Quando o diagnóstico precoce aponta para os grau 1, 2 ou 3, a atenção básica pode intervir. No grau 3, já é necessário acompanhamento do nefrologista. A detecção precoce dos estágios iniciais da doença renal crônica evita que o paciente evolua para o estágio 5, a forma mais grave e que requer tratamento dialítico”, explica a professora Sônia Maria Soares.
Segundo a professora, a falta de sintomas em pacientes de graus 1 a 3 torna o diagnóstico mais difícil. Como eles podem ser tratados apenas com modificações no estilo de vida, a visita da equipe do projeto é importante para evitar que o estado de saúde dos idosos se agrave. “Nos estágios iniciais, o idoso geralmente nem sabe que tem a doença. Quando o visitamos e diagnosticamos a doença precocemente, conseguimos ajudá-lo a mudar seus hábitos”, diz Sônia Soares.
Envelhecimento
Segundo dados da Sociedade Brasileira de Nefrologia, 10 milhões de brasileiros sofrem de algum tipo de disfunção renal, e mais de 120 mil fazem hemodiálise. A diabetes e a hipertensão, doenças comuns em idosos, são fatores de risco para a doença renal crônica. Segundo a professora Sônia Soares, o Ministério da Saúde criou programas de prevenção, mas ainda há lacunas em suas execuções.

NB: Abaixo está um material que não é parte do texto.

(** A new cursor has the whole table in front. *)
Lemma iteration_start {A} `{!SlotArena A, !SlotArenaLaws A} is_waitable (ts : TableSys A) pid cid ts1 :
  ts_inv ts -> table_step is_waitable (OpCursor pid cid) ts = Some ts1 ->
  ts_inv ts1 /\ exists t x, ts_tables ts1 !! pid = Some t /\ view cid t = Some x /\ cursor_ok x /\
    visited x.2 = [] /\ finished x.2 = false /\ front x = x.1.
Proof.
  intros Hi Hs. split; [by apply (table_step_inv is_waitable (OpCursor pid cid) ts)|]. cbn [table_step] in Hs. unfold on_table in Hs.
  destruct (ts_tables ts !! pid) as [t|] eqn:Et; [|done]. injection Hs as <-. pose proof (tw_nodup _ _ _ (ti_tables ts Hi pid t Et)) as Hnd.
  exists (new_HandleCursor cid t), (handles_ t, mkCursor (hd_error (handles_ t)) [] false). cbn [ts_tables snd].
  rewrite lookup_insert_eq. assert (remaining (handles_ t) (hd_error (handles_ t)) = handles_ t) as E by (by apply (remaining_hd [])).
  unfold view, new_HandleCursor. cbn. rewrite lookup_insert_eq. split_and!; try done. constructor; cbn; [done| |by rewrite E|done].
  intros b Hb. destruct (handles_ t); [done|]. injection Hb as ->. set_solver.
Qed.

(** The two halves of [Clean]. *)
Lemma release_all_frame {A} `{!SlotArena A} l (s : HandleSys A) h :
  h ∉ l -> handle_at (foldl (fun s h => set_process_id h ZX_KOID_INVALID s) s l) h = handle_at s h.
Proof.
  revert s. induction l as [|x l IH]; intros s Hn; cbn; [done|]. rewrite IH by set_solver.
  rewrite set_process_id_at, decide_False by set_solver. done.
Qed.

Lemma delete_all {A} `{!SlotArena A, !SlotArenaLaws A} (is_waitable : Z -> bool) l (s : HandleSys A) t :
  hs_inv s -> NoDup l -> (forall h, h ∈ l -> owned s 0 h) ->
  exists s', foldl (fun st h => delete_owner is_waitable h st) (s, t) l = (s', t) /\ hs_inv s' /\
    (forall h, h ∈ hs_live s' <-> h ∈ hs_live s /\ h ∉ l) /\ (forall h, h ∉ l -> handle_at s' h = handle_at s h).
Proof.
  revert s. induction l as [|x l IH]; intros s Hi Hnd Hl; cbn.
  { exists s. split_and!; try done. set_solver. }
  apply NoDup_cons in Hnd as [Hx Hnd]. destruct (Hl x ltac:(set_solver)) as [Hlx Hpx].
  destruct (hi_live s Hi x Hlx) as [obj Hobj].
  destruct (handle_Delete_spec is_waitable x obj s Hi Hlx Hpx Hobj) as (Hi1 & Hperm & Hnx & _ & Hat & _).
  destruct (handle_Delete_frame is_waitable x s Hi (conj Hlx Hpx)) as (_ & Ho & _).
  destruct (IH (handle_Delete is_waitable x s) Hi1 Hnd) as (s' & Ef & Hi' & Hl' & Hat').
  { intros h Hh. apply Ho. split; [apply Hl; set_solver|set_solver]. }
  exists s'. split; [done|]. split; [done|]. split.
  - intros h. rewrite Hl'. assert (h ∈ hs_live s <-> h = x \/ h ∈ hs_live (handle_Delete is_waitable x s)) as -> by (rewrite Hperm; apply elem_of_cons).
    rewrite not_elem_of_cons. naive_solver.
  - intros h Hh. rewrite Hat' by set_solver. rewrite Hat, decide_False by set_solver. done.
Qed.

"Como não há vagas para todos, é importante detectarmos a doença em fase inicial”
“O crescimento das taxas de longevidade do brasileiro também favorece a ampliação do número de casos da doença renal crônica. Estimativas indicam aumento de 8% de novos casos de doença com necessidade de tratamento dialítico ou transplante renal. Como não há vagas para todos, é importante detectarmos a doença em fase inicial”, recomenda a professora.
Patrícia Barbosa acrescenta que parcerias com a Secretaria Municipal de Saúde foram estabelecidas para encaminhar idosos em estágios 3, 4 ou 5 ao nefrologista, mas a fila de espera por consulta à especialidade é extensa. “Tínhamos 48 idosos para encaminhar, mas, como a lista de espera é grande, a lesão renal vai se agravando. Assim, perdemos as chances de intervir na progressão da doença, e uma das pacientes do projeto precisou de hemodiálise de urgência”, conta.
Para a saúde entrar
A constatação de que a consciência da doença renal crônica é pouco difundida na população e até entre profissionais de saúde resultou no projeto de extensão DRC: de portas abertas para a Srª Saúde entrar. Por meio dele, pesquisadores da Escola de Enfermagem elaboraram materiais lúdicos-pedagógicos e interativos para que os idosos recebam orientações sobre fatores de risco para o desenvolvimento da doença renal crônica, diabetes mellitus e hipertensão arterial.
"A inserção do pesquisador no domicílio abre espaço para novos olhares, possibilitando a intervenção”
“Ensinamos às pessoas como proteger os rins. Além disso, pacientes diagnosticados com grau mais avançado da doença também são orientados a procurar uma unidade de saúde para que sejam encaminhados ao nefrologista”, afirma Patrícia Barbosa. A pesquisadora destaca, ainda, o ineditismo do trabalho. “Não conhecemos outro estudo com base populacional no Brasil que faça o rastreamento precoce da doença renal crônica em idosos. A inserção do pesquisador no domicílio abre espaço para novos olhares, possibilitando a intervenção”, diz ela, acrescentando que o objetivo do projeto é detectar outros problemas relacionados à doença renal crônica.